Lack of Vitamin A can cause poor vision, including night vision, and vision can be restored by adding Vitamin A back into the diet. An urban legend says eating large amounts of carrots will allow one to see in the dark. The legend developed from stories of British gunners in World War II who were able to shoot down German planes in the darkness of night. The legend arose during the Battle of Britain when the RAF circulated a story about their pilots' carrot consumption as an attempt to cover up the discovery and effective use of radar technologies in engaging enemy planes, as well as the use of red light (which does not destroy night vision) in aircraft instruments.[7][8] It reinforced existing German folklore and helped to encourage Britons—looking to improve their night vision during the blackouts—to grow and eat the vegetable.
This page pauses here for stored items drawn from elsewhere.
(* ===== verification/AgentMortality.v ===== *)
(** * AgentMortality: how an automaton dies

    The mortality operations of [AgentStore] as steps of a life: observing the
    resources, beginning and completing the terminal turn, and everything that
    leaves the mortality record alone.  A life goes one way, has one terminal
    turn, and ends in a record that never changes; a tick of a dead automaton
    only writes down that it happened.  The last section shows what the tick's
    loop does when a job of the same tick was the terminal turn. *)

From S2P Require Import Prelude Text SpawnProtocol Types Externals Child AgentTypes AgentDomain TopUpTypes TopUp AgentStore AgentScheduler AgentLease.

Definition phase_rank (phase : MortalityPhase.t) : nat :=
  match phase with
  | MortalityPhase.Alive => 0
  | MortalityPhase.TerminalPending => 1
  | MortalityPhase.TerminalInProgress => 2
  | MortalityPhase.Dead => 3
  end.

Inductive life_step : relation Agent.t :=
| life_observe liquid_cycles runway_seconds now_ns s :
    life_step s (observe_mortality_resources liquid_cycles runway_seconds now_ns s).2
| life_begin turn_id now_ns s s' :
    begin_terminal_turn turn_id now_ns s = Ok s' -> life_step s s'
| life_complete turn_id bequest_count now_ns s s' :
    complete_terminal_turn turn_id bequest_count now_ns s = Ok s' -> life_step s s'
| life_other s s' :
    mortality_runtime s' = mortality_runtime s -> life_step s s'.

(** What later states keep of an earlier mortality record. *)
Record outlived (before after : MortalityRuntime.t) : Prop := {
  outlived_rank : phase_rank (MortalityRuntime.phase before) <= phase_rank (MortalityRuntime.phase after);
  outlived_turn : 2 <= phase_rank (MortalityRuntime.phase before) ->
    MortalityRuntime.terminal_turn_id after = MortalityRuntime.terminal_turn_id before
    /\ MortalityRuntime.terminal_started_at_ns after = MortalityRuntime.terminal_started_at_ns before;
  outlived_dead : MortalityRuntime.phase before = MortalityPhase.Dead -> after = before;
}.

#[export] Instance outlived_preorder : PreOrder outlived.
Proof.
  split; [by split|]. intros a b c [Hr1 Ht1 Hd1] [Hr2 Ht2 Hd2]. split.
  - lia.
  - intros Ha. destruct (Ht1 Ha) as [<- <-]. apply Ht2. lia.
  - intros Ha. specialize (Hd1 Ha). subst b. by apply Hd2.
Qed.

(** [observe_tier] does nothing once the phase is not [Alive]. *)
Lemma observe_tier_late mortality observed :
  MortalityRuntime.phase mortality <> MortalityPhase.Alive -> observe_tier mortality observed = mortality.
Proof. intros Hphase. unfold observe_tier. by rewrite bool_decide_eq_true_2. Qed.

Lemma observed_mortality_outlived liquid_cycles runway_seconds now_ns mortality :
  MortalityRuntime.phase mortality <> MortalityPhase.Dead ->
  outlived mortality (observed_mortality liquid_cycles runway_seconds now_ns mortality).
Proof.
  intros Hdead. unfold observed_mortality. set (noted := mortality <| _ := _ |>).
  assert (Hnoted : MortalityRuntime.phase noted = MortalityRuntime.phase mortality) by done.
  set (observed := observe_tier noted _).
  assert (Hphase : MortalityRuntime.phase observed = MortalityRuntime.phase mortality)
    by (unfold observed; by rewrite observe_tier_phase).
  split.
  - destruct (bool_decide (MortalityRuntime.phase observed = MortalityPhase.Alive)) eqn:Halive.
    + apply bool_decide_eq_true in Halive. rewrite <-Hphase, Halive. simpl. lia.
    + rewrite andb_false_r. by rewrite Hphase.
  - intros Hlate. assert (Hne : MortalityRuntime.phase noted <> MortalityPhase.Alive).
    { rewrite Hnoted. intros Heq. rewrite Heq in Hlate. simpl in Hlate. lia. }
    unfold observed. rewrite observe_tier_late by done.
    rewrite (bool_decide_eq_false_2 _ Hne), andb_false_r. done.
  - done.
Qed.

(** The record each operation leaves. *)
Lemma mortality_of_snapshot snapshot s :
  mortality_runtime (save_runtime_snapshot snapshot s) = RuntimeSnapshot.mortality snapshot.
Proof. done. Qed.

Lemma observe_mortality_record liquid_cycles runway_seconds now_ns s :
  mortality_runtime (observe_mortality_resources liquid_cycles runway_seconds now_ns s).2
  = if mortality_is_dead s then mortality_runtime s
    else observed_mortality liquid_cycles runway_seconds now_ns (mortality_runtime s).
Proof.
  unfold observe_mortality_resources. destruct (mortality_is_dead s); [done|].
  simpl snd. rewrite mortality_of_snapshot. by simpl_set.
Qed.

Lemma begin_terminal_turn_record turn_id now_ns s s' :
  begin_terminal_turn turn_id now_ns s = Ok s' ->
  mortality_phase s = MortalityPhase.TerminalPending
  /\ mortality_runtime s' = mortality_runtime s
       <| MortalityRuntime.phase := MortalityPhase.TerminalInProgress |>
       <| MortalityRuntime.terminal_turn_id := Some turn_id |>
       <| MortalityRuntime.terminal_started_at_ns := Some now_ns |>.
Proof.
  unfold begin_terminal_turn. intros [Hphase [= <-]]%err_if_seq_Ok.
  apply bool_decide_eq_false, dec_stable in Hphase. split; [done|].
  unfold close_scheduler. set (changed := update_snapshot _ s).
  change (mortality_runtime changed = mortality_runtime s
       <| MortalityRuntime.phase := MortalityPhase.TerminalInProgress |>
       <| MortalityRuntime.terminal_turn_id := Some turn_id |>
       <| MortalityRuntime.terminal_started_at_ns := Some now_ns |>).
  unfold changed, update_snapshot. rewrite mortality_of_snapshot. by simpl_set.
Qed.

(** The death certificate [complete_terminal_turn] writes. *)
Record certified (mortality : MortalityRuntime.t) : Prop := {
  certified_tier : MortalityRuntime.tier mortality = MortalityTier.Dead;
  certified_turn : is_some (MortalityRuntime.terminal_turn_id mortality) = true;
  certified_time : is_some (MortalityRuntime.died_at_ns mortality) = true;
  certified_cause : MortalityRuntime.death_cause mortality = Some "starved";
  certified_estate : MortalityRuntime.estate_disposition mortality
    = Some (if (MortalityRuntime.terminal_bequest_count mortality =? 0)%N then "monument"
            else "bequests_executed");
}.

Lemma complete_terminal_turn_record turn_id bequest_count now_ns s s' :
  complete_terminal_turn turn_id bequest_count now_ns s = Ok s' ->
  mortality_phase s = MortalityPhase.TerminalInProgress
  /\ MortalityRuntime.terminal_turn_id (mortality_runtime s) = Some turn_id
  /\ mortality_runtime s' = mortality_runtime s
       <| MortalityRuntime.phase := MortalityPhase.Dead |>
       <| MortalityRuntime.tier := MortalityTier.Dead |>
       <| MortalityRuntime.died_at_ns := Some now_ns |>
       <| MortalityRuntime.death_cause := Some "starved" |>
       <| MortalityRuntime.terminal_bequest_count := N.min bequest_count (max_uint 8) |>
       <| MortalityRuntime.estate_disposition :=
            Some (if (bequest_count =? 0)%N then "monument" else "bequests_executed") |>.
Proof.
  unfold complete_terminal_turn. intros [Hguard [= <-]]%err_if_seq_Ok.
  apply orb_false_iff in Hguard as [Hphase Hturn].
  apply bool_decide_eq_false, dec_stable in Hphase, Hturn. split_and!; [done..|].
  unfold close_scheduler. set (changed := update_snapshot _ s).
  change (mortality_runtime (update_scheduler _ changed)) with (mortality_runtime changed).
  unfold changed, update_snapshot. rewrite mortality_of_snapshot. by simpl_set.
Qed.

(** One step of a life. *)
Lemma life_step_outlived s s' :
  life_step s s' -> outlived (mortality_runtime s) (mortality_runtime s').
Proof.
  intros [liquid runway now_ns s1|turn_id now_ns s1 s2 Hbegin|turn_id bequests now_ns s1 s2 Hcomplete
         |s1 s2 Hsame].
  - rewrite observe_mortality_record. unfold mortality_is_dead.
    case_bool_decide as Hdead; [done|]. by apply observed_mortality_outlived.
  - apply begin_terminal_turn_record in Hbegin as [Hphase ->].
    unfold mortality_phase in Hphase. split; rewrite Hphase; simpl; [lia..|done].
  - apply complete_terminal_turn_record in Hcomplete as (Hphase & Hturn & ->).
    unfold mortality_phase in Hphase. split; rewrite Hphase; simpl; [lia|done|done].
  - by rewrite Hsame.
Qed.

(** Death comes with its certificate. *)
Lemma life_step_certified s s' :
  life_step s s' -> mortality_phase s <> MortalityPhase.Dead ->
  mortality_phase s' = MortalityPhase.Dead -> certified (mortality_runtime s').
Proof.
  unfold mortality_phase.
  intros [liquid runway now_ns s1|turn_id now_ns s1 s2 Hbegin|turn_id bequests now_ns s1 s2 Hcomplete
         |s1 s2 Hsame] Halive Hdead.
  - rewrite observe_mortality_record in Hdead. unfold mortality_is_dead, mortality_phase in Hdead.
    rewrite bool_decide_eq_false_2 in Hdead by done. exfalso. revert Hdead.
    unfold observed_mortality. set (noted := mortality_runtime s1 <| _ := _ |>).
    destruct (_ && _); [done|]. by rewrite observe_tier_phase.
  - apply begin_terminal_turn_record in Hbegin as [_ Heq]. by rewrite Heq in Hdead.
  - apply complete_terminal_turn_record in Hcomplete as (_ & Hturn & ->).
    split; simpl_set; [done|by rewrite Hturn|done|done|].
    destruct (N.eqb_spec bequests 0) as [->|Hne]; [done|].
    assert (N.min bequests (max_uint 8) <> 0)%N as Hmin by (unfold max_uint; lia).
    by apply N.eqb_neq in Hmin as ->.
  - congruence.
Qed.

Section Life.
Context `{ext : Externals, json : Json, libs : !TopUpLibs, cost : CostApi}.
Context `{platform : !TopUpPlatform Agent.t, sql : SqlRows, handlers : AgentHandlers}.

(** C38 - A life goes one way.  Whatever sequence of resource observations,
    terminal turns and unrelated changes an automaton goes through, its phase
    never steps back; once the terminal turn has begun its id and start stand;
    if the automaton dies, its record is a complete death certificate (the dead
    tier, the terminal turn's id, the time, the cause, and a disposition that
    says whether anything was bequeathed); and after death the record never
    changes and a tick does nothing but note its start and end. *)
Theorem mortality_one_way (s s' : Agent.t) (Hlife : rtc life_step s s') :
  outlived (mortality_runtime s) (mortality_runtime s')
  /\ (mortality_phase s <> MortalityPhase.Dead -> mortality_phase s' = MortalityPhase.Dead ->
        certified (mortality_runtime s'))
  /\ (mortality_phase s = MortalityPhase.Dead -> forall fuel,
        let now_ns := Agent.clock s' in
        scheduler_tick fuel s'
        = Done tt (init_certification
                     (record_scheduler_tick_end now_ns None (record_scheduler_tick_start now_ns s')))).
Proof.
  assert (Hout : outlived (mortality_runtime s) (mortality_runtime s')).
  { induction Hlife as [|s1 s2 s3 Hstep _ IH]; [done|].
    etrans; [by apply life_step_outlived|done]. }
  split_and!; [done| |].
  - clear Hout. induction Hlife as [s1|s1 s2 s3 Hstep Hrest IH]; [done|]. intros Halive Hdead.
    destruct (decide (mortality_phase s2 = MortalityPhase.Dead)) as [Hdead2|Halive2]; [|by apply IH].
    assert (Hsame : outlived (mortality_runtime s2) (mortality_runtime s3)).
    { clear -Hrest. induction Hrest as [|? ? ? Hstep _ IH]; [done|].
      etrans; [by apply life_step_outlived|done]. }
    rewrite (outlived_dead _ _ Hsame Hdead2). by eapply life_step_certified.
  - intros Hdead fuel now_ns. pose proof (outlived_dead _ _ Hout Hdead) as Hsame.
    unfold scheduler_tick, begin_tick.
    assert (mortality_is_dead (record_scheduler_tick_start (Agent.clock s') s') = true) as Hdead'.
    { change (bool_decide (MortalityRuntime.phase (mortality_runtime s') = MortalityPhase.Dead) = true).
      rewrite Hsame. by apply bool_decide_eq_true. }
    exec. rewrite Hdead'. done.
Qed.
End Life.

(** ** A death, and the jobs of its tick *)

Module LifeSamples.
#[local] Existing Instance toy_externals.
#[local] Existing Instance TopUpSamples.toy_json.
#[local] Existing Instance TopUpSamples.toy_libs.
#[local] Existing Instance LeaseSamples.sample_sql.

#[local] Instance toy_cost : CostApi := {
  cost_http_request := fun _ _ => 1%N;
  cost_sign_with_ecdsa := fun _ _ => Ok 1%N;
}.

#[local] Instance toy_platform : TopUpPlatform Agent.t := {
  current_canister_id := "aaaaa-aa";
  current_cycle_balance128 := fun _ => (10 ^ 12)%N;
  current_time_ns := Agent.clock;
  get_transfer_fees := fun _ => mret [];
  transfer_evm_to_icp := fun _ _ => mret (TransferResponse.Accepted (TransferId.mk 5));
  get_transfer := fun _ _ => mret (BridgeTransferStatus.Succeeded 49000000);
  icrc2_approve := fun _ _ => mret (Ok 1%N);
  kong_swap := fun _ _ => mret (Err "closed");
  icrc1_transfer := fun _ _ => mret (Ok 9%N);
  notify_top_up := fun _ _ => mret (Ok 5000000000000%N);
}.

(** A terminal turn that settles at once, and a poll that leaves a mark. *)
Definition terminal_turn : M Agent.t string unit :=
  s ← get_state;
  s ← lift (begin_terminal_turn "turn-1" (Agent.clock s) s);
  s ← lift (complete_terminal_turn "turn-1" 0 (Agent.clock s) s);
  put_state s.

#[local] Instance mortal_handlers : AgentHandlers := {
  run_scheduled_turn_job_with_trigger := fun _ => terminal_turn;
  run_poll_inbox_job := fun _ => modify (set_runtime_scalar "polled" "yes");
  run_reconcile_job := fun _ => mret tt;
  expire_inference_proxy_pending_jobs := fun _ _ s => s;
  run_retention_maintenance_if_due := fun _ s => s;
  init_certification := fun s => s;
  classify_inference_failure := fun _ =>
    RecoveryFailure.Operation (OperationFailure.mk OperationFailureKind.Unknown);
  classify_evm_failure := fun _ =>
    RecoveryFailure.Operation (OperationFailure.mk OperationFailureKind.Unknown);
  evm_port_from_snapshot := fun _ => Err "no port";
  canister_cycle_balance := fun _ => 0%N;
  canister_liquid_cycle_balance := fun _ => 0%N;
  canonical_runway_seconds := fun _ _ _ _ => None;
}.

(** Out of resources, with a turn and a poll waiting. *)
Definition alive : Agent.t :=
  upsert_job LeaseSamples.poll_job (upsert_job LeaseSamples.turn_job LeaseSamples.fresh).
Definition doomed : Agent.t := (observe_mortality_resources 0 None 7 alive).2.
Definition begun : Agent.t :=
  match begin_terminal_turn "turn-1" 8 doomed with Ok s => s | Err _ => doomed end.
Definition dead : Agent.t :=
  match complete_terminal_turn "turn-1" 0 9 begun with Ok s => s | Err _ => begun end.

Lemma doomed_life : rtc life_step alive dead.
Proof.
  assert (Hbegin : is_ok (begin_terminal_turn "turn-1" 8 doomed) = true) by (vm_compute; reflexivity).
  assert (Hdie : is_ok (complete_terminal_turn "turn-1" 0 9 begun) = true) by (vm_compute; reflexivity).
  eapply rtc_l; [apply (life_observe 0 None 7 alive)|].
  apply (rtc_l _ _ begun).
  - apply (life_begin "turn-1" 8). fold doomed. revert Hbegin. unfold begun.
    by destruct (begin_terminal_turn "turn-1" 8 doomed).
  - apply rtc_once, (life_complete "turn-1" 0 9). revert Hdie. unfold dead.
    by destruct (complete_terminal_turn "turn-1" 0 9 begun).
Qed.

Lemma mortality_one_way_witness :
  rtc life_step alive dead /\ certified (mortality_runtime dead).
Proof.
  split; [exact doomed_life|].
  destruct (mortality_one_way alive dead doomed_life) as (_ & Hcertified & _).
  apply Hcertified.
  - assert (mortality_phase alive = MortalityPhase.Alive) as -> by (vm_compute; reflexivity). done.
  - vm_compute. reflexivity.
Defined.

(** The terminal turn is the tick's first job; the poll runs after it, on a
    dead automaton whose scheduler is switched off. *)
Example poll_after_death :
  match scheduler_tick 0 doomed with
  | Done _ s => (mortality_is_dead s, scheduler_enabled s, get_runtime_scalar "polled" s)
  | _ => (false, true, None)
  end = (true, false, Some "yes").
Proof. vm_compute. reflexivity. Qed.
End LifeSamples.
Ethnomedically, the roots are used to treat digestive problems, intestinal parasites, and tonsillitis or constipation.


A basket of carrots displayed in a Singapore supermarket. Workers harvesting carrots, Imperial Valley, California, 1948

The wild ancestors of the carrot are likely to have come from Afghanistan, which remains the centre of diversity of D. carota, the wild carrot. Selective breeding over the centuries of a naturally-occurring subspecies of the wild carrot, Daucus carota subsp. sativus reducing bitterness, increasing sweetness and minimizing the woody core, has produced the familiar garden vegetable.[9][10]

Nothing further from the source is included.